Provided information:

______

Record inv (s : asr) : Prop := {
  iv_phase : exists p, phase_of (log s) = Some p /\ at_phase s p;
  iv_audio : exists rest, concat (pushed s) = audio_of (log s) ++ rest /\
    (wp (w s) <> WExit -> rest = concat (in_q s));
  iv_base : (clock_of (log s)).1 = baseMs s;
  iv_gaps : gaps s = gaps_from 0 (clock_of (log s)).2;
  iv_sent : sentMs (w s) = audio_ms (clock_of (log s)).2;
  iv_pad : padMs (w s) = total_ms (clock_of (log s)).2 - audio_ms (clock_of (log s)).2;
  iv_ok : pieces_ok (clock_of (log s)).2;
  iv_timer : deadline (w s) = true -> finalizing (w s) = true
}.

Section props.
Context (opts : ASROptions).

Lemma asr_inv_frame s s' : inv s -> log s' = log s -> w s' = w s -> pushed s' = pushed s -> in_q s' = in_q s ->
  baseMs s' = baseMs s -> gaps s' = gaps s -> currentTask s' = currentTask s -> inv s'.
Proof.
  intros [(p & Hp & Ha) Hau Hb Hg Hs Hpd Hok Hdl] E1 E2 E3 E4 E5 E6 E7.
  split; rewrite ?E1, ?E2, ?E3, ?E4, ?E5, ?E6; try done.
  exists p. split; [done|]. unfold at_phase, task_phase in *. by rewrite E2, E7.
Qed.

(** The writer may die with audio it could not write. *)
Lemma inv_exit_with q s : inv s -> inv (writer_exit (set_in q s)).
Proof.
  intros [(p & Hp & Ha) (rest & Hr & _) Hb Hg Hs Hpd Hok Hdl]. split; try done.
  - exists p. split; [done|]. split; [done|]. apply Ha.
  - by exists rest.
Qed.

Lemma inv_exit s : inv s -> inv (writer_exit s).
Proof. intros H. replace s with (set_in (in_q s) s) by (by destruct s). by apply inv_exit_with. Qed.

Lemma inv_exit_task id a s : inv s -> inv (writer_exit (set_task id a s)).
Proof.
  intros [(p & Hp & Ha) (rest & Hr & _) Hb Hg Hs Hpd Hok Hdl]. split; try done.
  - exists p. split; [done|]. split; [done|]. apply Ha.
  - by exists rest.
Qed.

(** The writer's variables change, the log does not. *)
Lemma inv_w s w' : inv s -> sentMs w' = sentMs (w s) -> padMs w' = padMs (w s) -> wp (w s) <> WExit ->
  (deadline w' = true -> finalizing w' = true) ->
  (forall p, at_phase s p -> at_phase (set_w w' s) p) -> inv (set_w w' s).
Proof.
  intros [(p & Hp & Ha) (rest & Hr & Hq) Hb Hg Hs Hpd Hok Hdl] E1 E2 Hx Hdl' Hph. split; simpl; rewrite ?E1, ?E2; try done.
  - exists p. split; [done|]. by apply Hph.
  - exists rest. split; [done|]. intros _. by apply Hq.
Qed.

(** While a task takes audio. *)
Definition open_phase (s : asr) (p : phase) : Prop :=
  p = TRogue \/ p = TRunning (currentTask s) (sentMs (w s) + padMs (w s)) /\ started (w s) = true /\ finalizing (w s) = false.

Lemma loop_phase s p : at_phase s p -> wp (w s) = WLoop -> started (w s) = true -> finalizing (w s) = false -> open_phase s p.
Proof.
  intros [Hp _] E Hs Hf. rewrite E in Hp. destruct Hp as [->| ->]; [by left|right]. unfold task_phase. by rewrite Hs, Hf.
Qed.

Lemma flush_phase s p : at_phase s p -> wp (w s) = WFlush -> open_phase s p.
Proof.
  intros [Hp _] E. rewrite E in Hp. destruct Hp as [Hs [->|[-> Hf]]]; [by left|right].
  unfold task_phase. by rewrite Hs, Hf.
Qed.

Lemma inv_writeAudio ok pcm rest s : inv s -> in_q s = pcm :: rest ->
  wp (w s) = WLoop \/ wp (w s) = WFlush -> (forall p, at_phase s p -> open_phase s p) ->
  started (w s) = true ->
  inv (writeAudio ok pcm (set_in rest s)).
Proof.
  intros Hi Hq Hw Hop Hst. unfold writeAudio, after_write. destruct ok; [|by apply inv_exit_with].
  destruct Hi as [(p & Hp & Ha) (r & Hr & Hr') Hb Hg Hs Hpd Hok Hdl].
  pose proof (BytesToMs_nonneg (zlen pcm) (zlen_nonneg pcm)).
  split; simpl; rewrite ?clock_of_snoc, ?asr_phase_of_snoc; simpl; try done.
  - rewrite Hp. destruct (Hop _ Ha) as [->|(-> & Hs1 & Hf)]; simpl; eexists; (split; [reflexivity|]);
      (split; [|simpl; congruence]); destruct Hw as [Hw|Hw]; simpl; rewrite Hw; auto.
    all: unfold task_phase; simpl; rewrite Hs1, Hf; first [right|split; [done|right; split; [|done]]]; f_equal; lia.
  - exists (concat rest). rewrite audio_of_snoc. simpl. split; [|done].
    rewrite Hr, Hr', Hq by (destruct Hw as [-> | ->]; done). simpl. by rewrite <- app_assoc.
  - rewrite gaps_from_app. simpl. by rewrite app_nil_r.
  - rewrite audio_ms_app. simpl. lia.
  - rewrite audio_ms_app, total_ms_app. simpl. lia.
  - apply Forall_app. split; [done|]. by repeat constructor.
Qed.

Lemma inv_silence ok s : inv s -> wp (w s) = WLoop -> started (w s) = true -> finalizing (w s) = false ->
  inv (after_write ok ESilence (fun s =>
    let at_ := sentMs (w s) + padMs (w s) in
    set_w (set_pad (padMs (w s) + keepAliveMs) (w s))
      (set_clock (baseMs s) (gaps s ++ [MkGap at_ keepAliveMs]) s)) s).
Proof.
  intros Hi Hw Hst Hfi. unfold after_write. destruct ok; [|by apply inv_exit].
  destruct Hi as [(p & Hp & Ha) (r & Hr & Hr') Hb Hg Hs Hpd Hok Hdl].
  split; simpl; rewrite ?clock_of_snoc, ?asr_phase_of_snoc; simpl; try done.
  - rewrite Hp. destruct (loop_phase _ _ Ha Hw Hst Hfi) as [->|(-> & _)]; simpl; eexists; (split; [reflexivity|]);
      (split; [|simpl; congruence]); simpl; rewrite Hw; auto.
    unfold task_phase. simpl. rewrite Hst, Hfi. right. f_equal. lia.
  - exists r. rewrite audio_of_snoc, app_nil_r. by rewrite Hw in *.
  - rewrite gaps_from_app, Hg. simpl. f_equal. f_equal. f_equal. lia.
  - rewrite audio_ms_app. simpl. lia.
  - rewrite audio_ms_app, total_ms_app. simpl. lia.
  - apply Forall_app. split; [done|]. by repeat constructor.
Qed.
(** C29. Every Finalize is answered: as long as Deepgram marks what it sends for
    a Finalize final (as it documents), then at any point of a stream that is
    open, a Finalize that has seen no Final and no end of turn since will be
    answered by a timer: one is running, or has expired, or is about to report,
    and its next steps deliver an end of turn, whatever the network does. *)
Theorem finalize_answered s : reach s -> panicked s = false -> owed s = true -> ctx_done s = false -> closed s = false ->
  exists l s', Forall (fun a => match a with AExpire _ | ATimedOut | ATimerEmit _ => True | _ => False end) l /\
    run l s = Some s' /\ events s' = events s ++ [endOfTurn].
Proof.
  intros Hr Hp Ho Hc Hcl. pose proof (dg_inv_reach _ Hr) as Hi. pose proof (live_reader _ Hi Hc) as Hrd.
  assert (Hexp : forall s, panicked s = false -> reader_done s = false -> expired s <> [] ->
    exists s', run [ATimedOut; ATimerEmit true] s = Some s' /\ events s' = events s ++ [endOfTurn]).
  { intros s0 Hp0 Hr0 Hx. destruct (expired s0) as [|i rest] eqn:He0; [done|].
    set (s1 := set_timers None (armed s0) rest (S (emitting s0)) (timers s0) s0).
    assert (Hs1 : step ATimedOut s0 = Some s1) by (unfold step; by rewrite Hp0, He0).
    destruct (timer_emits s1 Hp0 Hr0) as (s' & Hs & He); [simpl; lia|].
    exists s'. cbn [run]. rewrite Hs1. cbn [mbind option_bind]. by rewrite Hs. }
  destruct (iv_covered _ Hi Ho) as [?|[?|[Ha|[Hx|He]]]]; [congruence|congruence|..].
  - destruct (armed s) as [|i rest] eqn:Harm; [done|].
    set (s1 := set_timers (finalizeTimer s) (stop (Some i) (i :: rest)) (expired s ++ [i]) (emitting s) (timers s) s).
    destruct (Hexp s1 Hp Hrd) as (s' & Hs & He); [by destruct (expired s)|].
    exists [AExpire i; ATimedOut; ATimerEmit true], s'. split; [by repeat constructor|]. split; [|done].
    assert (Hs1 : step (AExpire i) s = Some s1) by (unfold step; rewrite Hp, Harm; by rewrite bool_decide_eq_true_2 by left).
    cbn [run]. rewrite Hs1. exact Hs.
  - destruct (Hexp s Hp Hrd Hx) as (s' & Hs & He). exists [ATimedOut; ATimerEmit true], s'. split; [by repeat constructor|done].
  - destruct (timer_emits s Hp Hrd He) as (s' & Hs & Hev). exists [ATimerEmit true], s'. split; [by repeat constructor|].
    cbn [run]. by rewrite Hs.
Qed.
End stream.
Lemma sinv_lost buf s r' : sinv s -> sp s = SBody -> buf = take (length buf) (body s) -> zlen buf <= MsToBytes audioChunkMs ->
  settled r' -> closed r' = false -> sent r' = sent (rd s) -> s_ctx s = true ->
  sinv (fetched (Some canceled) (set_rd r' (after_read buf s))).
Proof.
  intros Hi Hsp Hbuf Hlen Hs' Hc' Hsent Hctx. pose proof (sinv_open _ Hi Hsp) as (_ & Hn & _).
  destruct Hi as [Hs Hc Hp Hco Hw (lost & Hpcm & Hlost) Hca Hev He Ho].
  destruct (even_part_spec buf s Hca Hlen) as (Hsplit & Hc1 & _ & _).
  assert (lost = []) as -> by (destruct lost; [done|]; rewrite Hlost in Hn by done; done). simpl in Hpcm.
  split; simpl; try done.
  - by apply settled_settle.
  - rewrite Hsp in Hco. split; [done|]. intros He'. by apply Hco in He'.
  - rewrite Hsp in Hw. destruct (whole s) as [[b f]|]; [|naive_solver]. destruct Hw as [Hw _].
    split; [|by right]. rewrite <- app_assoc, Hbuf at 1. by rewrite take_drop.
  - exists (even_part buf s). split; [|done]. rewrite Hsent, <- Hpcm, <- app_assoc. f_equal. apply Hsplit.
  - by rewrite Hsent.
  - intros b f o _ _. by rewrite Hctx.
Qed.
(** One round: what was read is taken, and its even part is sent, or lost to
    the cancellation. *)
Lemma fetch_round_inv cut ok s s' : fetch_round cut ok s = Some s' -> sinv s -> sp s = SBody ->
  (cut <> None -> s_ctx s = true) -> sinv s'.
Proof.
  unfold fetch_round. intros H Hi Hsp Hcut. pose proof (sinv_open _ Hi Hsp) as (Hcl & Hn & Hse).
  set (src := match cut with Some k => _ | None => _ end) in H.
  assert (Hsrc : let '(buf, err) := src in
    buf = take (length buf) (body s) /\ zlen buf <= MsToBytes audioChunkMs /\
    match err with
    | Some e => (s_ctx s = false -> body_outcome e = body_outcome (fin s)) /\
                (e = BodyEOF \/ e = BodyCut -> buf = body s)
    | None => True
    end).
  { subst src. destruct cut as [k|].
    - pose proof (ReadFull_spec (MsToBytes audioChunkMs) (take k (body s)) (BodyErr canceled) eq_refl) as Hr.
      destruct (ReadFull _ _ _) as [buf err]. destruct Hr as (Hb & Hl & He). split; [|split; [done|]].
      + pose proof (f_equal length Hb) as Hlb. rewrite !length_take in Hlb. rewrite Hb at 1. rewrite take_take. f_equal. lia.
      + destruct err as [e|]; [|done]. rewrite Hcut by done. split; [done|].
        destruct He as (_ & _ & He). rewrite (He canceled eq_refl). by intros [|].
    - pose proof (ReadFull_spec (MsToBytes audioChunkMs) (body s) (fin s) eq_refl) as Hr.
      destruct (ReadFull _ _ _) as [buf err]. destruct Hr as (Hb & Hl & He). split; [done|]. split; [done|].
      destruct err as [e|]; [|done]. by destruct He as (? & ? & _). }
  clearbody src. destruct src as [buf err]. destruct Hsrc as (Hbuf & Hlen & Herr).
  destruct (even_part_spec buf s (si_carry _ Hi) Hlen) as (Hsplit & Hc1 & Hnil & _).
  assert (Hend : forall s1, sinv s1 -> sp s1 = SBody -> s_ctx s1 = s_ctx s -> whole s1 = whole s ->
    body s1 = drop (length buf) (body s) -> match err with Some e => Some (fetch_end e s1) | None => Some s1 end = Some s' -> sinv s').
  { intros s1 Hi1 Hsp1 Hx Hw Hb. pose proof (sinv_open _ Hi1 Hsp1) as (_ & Hn1 & _).
    destruct err as [e|]; [|by intros [= <-]]. destruct Herr as [Hout Hall].
    assert (Hf : fin s1 = fin s) by (unfold fin; by rewrite Hw).
    assert (Hgo : forall o, (o = None -> body s1 = []) -> (s_ctx s = false -> o = body_outcome (fin s)) -> sinv (fetched o s1)).
    { intros o Hz Ho1. apply sinv_fetched; rewrite ?Hsp1, ?Hx, ?Hf; auto; done. }
    destruct e; simpl; intros [= <-]; apply Hgo; try done; rewrite ?Hx.
    all: try (intros _; rewrite Hb, Hall by auto; apply drop_all).
    all: intros Hctx; rewrite ?Hctx; by apply Hout. }
  destruct (0 <? zlen buf) eqn:Hpos; simpl in H.
  2: { bool_arith. assert (buf = []) as -> by (apply zlen_0_nil; pose proof (zlen_nonneg buf); lia). by apply (Hend s). }
  destruct (0 <? AlignDown (zlen (carry s ++ buf))) eqn:Ha; bool_arith; simpl in H.
  - apply bind_Some_inv in H as ([s1 ok1] & H1 & H). apply bind_Some_inv in H1 as ([r' ok'] & Hsend & H1). injection H1 as <- <-.
    destruct (settled_send _ _ _ _ _ _ Hsend Hse Hcl) as (Hs' & Hc' & Ho' & Hs & Hx). rewrite Hn in Ho'. fold (even_part buf s) in Hs.
    fold (after_read buf s) in H. destruct ok'; simpl in H.
    + apply (Hend (set_rd r' (after_read buf s))); try done. apply sinv_sent; try done.
      rewrite bool_decide_eq_false_2; [done|]. rewrite Hnil. lia.
    + injection H as <-. apply sinv_lost; try done; [by rewrite app_nil_r in Hs|by apply Hx].
  - apply (Hend (set_rd (rd s) (after_read buf s))); try done. apply sinv_sent; try done.
    rewrite bool_decide_eq_true_2, app_nil_r; [done|]. rewrite Hnil. lia.
Qed.

Lemma speech_inv_step a s s' : speech_step a s = Some s' -> sinv s -> sinv s'.
Proof.
  destruct a as [t| |d| |r f0|cut ok]; simpl; intros H Hi.
  - injection H as <-. unfold WriteText. destruct (ended s) eqn:He; [done|].
    destruct Hi as [Hs Hc Hp Hco Hw Hpcm Hca Hev Hen Ho]. rewrite He in Hp, Hco. split; simpl; by rewrite ?He.
  - injection H as <-. unfold EndInput. destruct (ended s) eqn:He; [done|].
    destruct Hi as [Hs Hc Hp Hco Hw Hpcm Hca Hev Hen Ho]. assert (Hsp : sp s = SCollect) by (by apply Hco).
    rewrite Hsp in Hc, Hw. split; simpl; try done. destruct (whole s) as [[b f]|]; [by destruct Hw as [_ [|]]|].
    by destruct Hw as (? & ? & ? & ?).
  - apply bind_Some_inv in H as ([r' res] & H & [= <-]). by eapply sinv_read.
  - injection H as <-. destruct Hi. by split.
  - case_bool_decide as Hsp; [|done]. injection H as <-. unfold fetch_post.
    pose proof Hi as [Hs Hc Hp Hco Hw Hpcm Hca Hev Hen Ho]. rewrite Hsp in Hc.
    assert (Hn : outcome (rd s) = None) by (destruct Hs as [_ Hse]; rewrite Hc in Hse; apply Hse).
    rewrite Hsp in Hw. destruct (whole s) as [[b f]|] eqn:Hwh; [by destruct Hw as [_ [|]]|].
    destruct Hw as (Ht & Hca' & _ & _). destruct (postJSON _ _ _) as [[b f]|err].
    + split; simpl; try done.
      * rewrite Hsp in Hco. split; [done|]. intros He. by apply Hco in He.
      * rewrite Ht. split; [done|by left].
      * by rewrite Hn.
      * by rewrite Hn.
    + apply sinv_fetched; try done; [by rewrite Hsp|by rewrite Hsp|by left].
  - case_bool_decide as Hsp; [|done]. simpl in H. destruct (negb (is_some cut) || s_ctx s)%bool eqn:Hg; [|done].
    eapply fetch_round_inv; [done..|]. intros Hc. destruct cut; [|done]. done.
Qed.
(** A delta: its whole samples go through the gate. *)
Lemma speaking_delta g raw s : speaking g s ->
  let s1 := set_audio (odd_rest (rt_carry s ++ raw)) (segs s) (cur s ++ [raw]) s in
  let '(g', out) := push g (evens (rt_carry s ++ raw)) in
  (exists fs, out = concat fs /\ Forall whole fs) /\
  forall r, concat (sent r) = concat (sent (rt_rd s)) ++ out -> speaking g' (set_rp (RSpeak g') (set_rt_rd r s1)).
Proof.
  intros (pieces & o & Hp & Hc & Hg & Hs). simpl. set (c0 := (heard (segs s)).2) in *.
  destruct (pushes_holds pieces) as [run Hh]. rewrite Hg in Hh. simpl in Hh.
  pose proof (push_whole g run (evens (rt_carry s ++ raw)) Hh) as Hwh.
  pose proof (pushes_snoc pieces (evens (rt_carry s ++ raw)) newGate) as Hps. rewrite Hg in Hps. simpl in Hps.
  destruct (push g _) as [g' out]. simpl in Hps, Hwh. split; [done|]. intros r Hr.
  destruct (evens_app (evens (c0 ++ concat (cur s))) (rt_carry s ++ raw) (evens_even _)) as [He Ho].
  assert (Hall : evens (c0 ++ concat (cur s)) ++ rt_carry s ++ raw = c0 ++ concat (cur s ++ [raw])).
  { rewrite app_assoc, Hc, evens_rest, concat_app. simpl. by rewrite app_nil_r, app_assoc. }
  rewrite Hall in He, Ho. exists (pieces ++ [evens (rt_carry s ++ raw)]), (o ++ out). simpl. fold c0.
  rewrite Hr, Hs, He, Ho, concat_app, Hp. simpl. by rewrite app_nil_r, app_assoc.
Qed.

(** The end of a segment. *)
Lemma speaking_done g s : speaking g s ->
  (exists fs, (finish g).2 = concat fs /\ Forall whole fs) /\
  concat (sent (rt_rd s)) ++ (finish g).2 = (heard (segs s ++ [cur s])).1 /\ rt_carry s = (heard (segs s ++ [cur s])).2.
Proof.
  intros (pieces & o & Hp & Hc & Hg & Hs). rewrite heard_snoc. simpl.
  destruct (pushes_holds pieces) as [run Hh]. rewrite Hg in Hh. split; [by eapply finish_whole|]. split; [|done].
  rewrite Hs, <- app_assoc. f_equal. rewrite <- Hp, <- segment_audio_ref. unfold segment_audio. by rewrite Hg.
Qed.
Lemma rinv_speak g r ok s s' : speak g r ok s = Some s' -> rp s = RSpeak g -> rinv s -> rinv s'.
Proof.
  intros H Hp Hi. assert (Hk : weak s) by (apply rinv_weak; [done|]; unfold live; by rewrite Hp).
  pose proof Hi as [Hs Hc (said & rest & Hw & Hq & Hr) Ha Hf]. unfold requested in Hq. rewrite Hp in *.
  destruct Hq as (Hsock & Hlen & Hu). unfold speak in H.
  destruct r as [ev| | |]; simpl in H; try (injection H as <-; by apply weak_fail).
  destruct (String.eqb _ _); [|destruct (String.eqb _ _); [|destruct (String.eqb _ _)]].
  - destruct (DecodeString _) as [raw|]; [|injection H as <-; by apply weak_fail].
    pose proof (speaking_delta g raw s Ha) as Hd. simpl in Hd. fold (evens (rt_carry s ++ raw)) (odd_rest (rt_carry s ++ raw)) in H.
    destruct (push g _) as [g' out]. destruct Hd as [(fs & Hout & Hfs) Hgo].
    apply bind_Some_inv in H as ([s1 b] & He & H).
    destruct (emit_spec _ _ _ _ _ _ He (weak_set_audio _ _ _ Hk) Hout Hfs) as (r' & -> & H1 & H2 & H3 & H4). simpl in H4.
    destruct b; injection H as <-.
    + split; simpl; try done.
      * exists said, rest. split; [done|]. by split.
      * apply (Hgo r' H4).
    + apply weak_fail, weak_rd; try done; [by apply weak_set_audio|]. rewrite H4, app_nil_r. done.
  - injection H as <-. by apply weak_fail.
  - destruct (rtDoneError ev) as [err|]; [injection H as <-; by apply weak_fail|].
    destruct (speaking_done g s Ha) as ((fs & Hout & Hfs) & Hs1 & Hs2).
    apply bind_Some_inv in H as ([s1 b] & He & H).
    destruct (emit_spec _ _ _ _ _ _ He Hk Hout Hfs) as (r' & -> & H1 & H2 & H3 & H4).
    destruct b; injection H as <-.
    + split; simpl; try done.
      * exists said, rest. split; [done|]. split; [|done]. unfold requested. simpl. split; [done|]. split; [|done].
        rewrite length_app. simpl. lia.
      * split; [done|]. split; [rewrite H4; exact Hs1|exact Hs2].
    + apply weak_fail, weak_rd; try done. rewrite H4, app_nil_r. done.
  - by injection H as <-.
Qed.

Lemma rinv_start : rinv rt_start.
Proof. split; try done. by exists [], []. Qed.

Lemma rinv_step a s s' : rt_step a s = Some s' -> rinv s -> rinv s'.
Proof.
  destruct a as [t ok| |d| |d w|d w|r ok]; simpl; intros H Hi.
  - apply fmap_Some in H as ([s1 e] & H & ->). by eapply rinv_write.
  - injection H as <-. unfold EndInput. destruct (rt_ended s); [done|]. by eapply rinv_frame.
  - apply bind_Some_inv in H as ([r' res] & H & [= <-]). by eapply rinv_readaudio.
  - injection H as <-. by eapply rinv_frame.
  - destruct (rp s) eqn:Hp; simplify_eq. by apply rinv_dial.
  - destruct (rp s) eqn:Hp; simplify_eq. by eapply rinv_next.
  - destruct (rp s) eqn:Hp; simplify_eq; [by apply rinv_setup|by eapply rinv_speak].
Qed.

Lemma rinv_reach s : rt_reach s -> rinv s.
Proof. induction 1; [apply rinv_start|by eapply rinv_step]. Qed.

(** ** Main results *)

(** C31. The service is told to read aloud every segment that was written, once,
    in order, one at a time. At every moment of a Realtime stream the socket has
    been written nothing, or the one session.update followed by a
    response.create per segment for a prefix of the segments with any text in
    them, in the order of WriteText; none before the service confirmed the
    session; at most one more than the responses that are done. A clean end
    comes only after EndInput, with every segment said and its response done. *)
Theorem rt_speaks_in_order s : rt_reach s ->
  exists said, said `prefix_of` nonblank (written s) /\
    (sock s = [] /\ said = [] \/ sock s = SessionUpdate session_update :: map say said) /\
    (said <> [] -> updated s = true) /\ (length (segs s) <= length said <= S (length (segs s)))%nat /\
    (outcome (rt_rd s) = Some None -> rt_ended s = true /\ said = nonblank (written s) /\ length said = length (segs s)).
Proof.
  intros Hr. destruct (rinv_reach _ Hr) as [[_ Hs] Hc (said & rest & Hw & Hq & Hre) _ _]. exists said.
  split; [by exists rest|]. unfold requested in Hq. destruct (rp s).
  1-4: rewrite Hc in Hs; destruct Hs as [_ ->].
  - destruct Hq as (-> & -> & ->). split; [by left|]. split; [done|]. split; [simpl; lia|done].
  - destruct Hq as (-> & -> & ->). split; [by right|]. split; [done|]. split; [simpl; lia|done].
  - destruct Hq as (-> & Hl & Hu). split; [by right|]. split; [done|]. split; [lia|done].
  - destruct Hq as (-> & Hl & Hu). split; [by right|]. split; [done|]. split; [lia|done].
  - destruct Hq as (Hsock & Hl & Hu). split; [done|]. split; [done|]. split; [done|]. intros Ho.
    destruct (Hre Ho) as (-> & ? & ?). by rewrite Hw, app_nil_r.
Qed.

(** The pipeline hears what the gate keeps of every segment, in order, and
    then the end. At every moment of a Realtime stream the chunks sent are those
    read and those waiting; each is whole 20 ms frames and not empty. They begin
    with the audio of the segments that are done (per segment: its deltas, the
    whole samples of them, gated as the reference gates them); between segments
    and after a clean end they are exactly that. The end is reported only after
    every chunk, and again by every later call. *)
Theorem rt_audio_exact s : rt_reach s ->
  sent (rt_rd s) = got (rt_rd s) ++ chunks (rt_rd s) /\ Forall frames_chunk (sent (rt_rd s)) /\
  (heard (segs s)).1 `prefix_of` concat (sent (rt_rd s)) /\
  (rp s = RNext \/ outcome (rt_rd s) = Some None -> concat (sent (rt_rd s)) = (heard (segs s)).1) /\
  (done (rt_rd s) = true -> got (rt_rd s) = sent (rt_rd s) /\ outcome (rt_rd s) = Some (final (rt_rd s)) /\
     forall ctx d, ReadAudio ctx d (rt_rd s) = Some (rt_rd s, end_result (final (rt_rd s)))).
Proof.
  intros Hr. pose proof (rinv_reach _ Hr) as Hi. pose proof Hi as [[Hq Hs] Hc _ Ha Hf].
  split; [done|]. split; [done|]. split; [|split].
  - destruct (rp s) eqn:Hp; [by destruct Ha as (_ & -> & _)..| |apply Ha].
    destruct Ha as (pieces & o & _ & _ & _ & ->). by apply prefix_app_r.
  - intros [Hp|Ho]; [rewrite Hp in Ha; apply Ha|].
    destruct (rp s); [rewrite Hc in Hs; destruct Hs as [_ Hs]; congruence..|by apply Ha].
  - intros Hd. rewrite Hd in Hs. destruct (closed (rt_rd s)); [|by destruct Hs]. destruct Hs as (o & Hou & <- & Hch).
    split; [by rewrite Hq, Hch, app_nil_r|]. split; [done|]. intros ctx d. unfold ReadAudio. by rewrite Hd.
Qed.
End stream.

(** ** Concrete streams *)

Definition demo_b64_error (s : string) : string := "illegal base64 data".

Definition event (typ delta : string) : rt_act := ARead (RtEvent (MkRtEvent typ delta None "" "" None)) true.
Definition audio_delta (pcm : list Z) : rt_act := event "response.output_audio.delta" (EncodeToString pcm).

(** 20 ms of speech: every sample is 16384. *)
Definition loud : list Z := concat (repeat [0; 64] 480).

(** Two segments with [d1] and [d2] for audio, a blank one between them. *)
Definition demo_talk (d1 d2 : list Z) : list rt_act :=
  [AWriteText "Hi." true; AWriteText " " true; ADial DialOk None; event "session.created" ""; event "session.updated" "";
   ANext false None; audio_delta d1; event "response.done" ""; ANext false None; AWriteText "Bye." true; AEndInput;
   ANext false None; audio_delta d2; event "response.done" ""; ANext false None].

Definition demo_rt (l : list rt_act) : option rt := rt_run demo_cfg demo_b64_error l rt_start.

Lemma demo_rt_reach l s : demo_rt l = Some s -> rt_reach demo_cfg demo_b64_error s.
Proof. unfold demo_rt. apply rt_run_reach. constructor. Qed.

______

Activity: Using the data above, restate word for word the lines from its opening line through the line that contains "Section props.", and no more.

Solution to the problem:
Record inv (s : asr) : Prop := {
  iv_phase : exists p, phase_of (log s) = Some p /\ at_phase s p;
  iv_audio : exists rest, concat (pushed s) = audio_of (log s) ++ rest /\
    (wp (w s) <> WExit -> rest = concat (in_q s));
  iv_base : (clock_of (log s)).1 = baseMs s;
  iv_gaps : gaps s = gaps_from 0 (clock_of (log s)).2;
  iv_sent : sentMs (w s) = audio_ms (clock_of (log s)).2;
  iv_pad : padMs (w s) = total_ms (clock_of (log s)).2 - audio_ms (clock_of (log s)).2;
  iv_ok : pieces_ok (clock_of (log s)).2;
  iv_timer : deadline (w s) = true -> finalizing (w s) = true
}.

Section props.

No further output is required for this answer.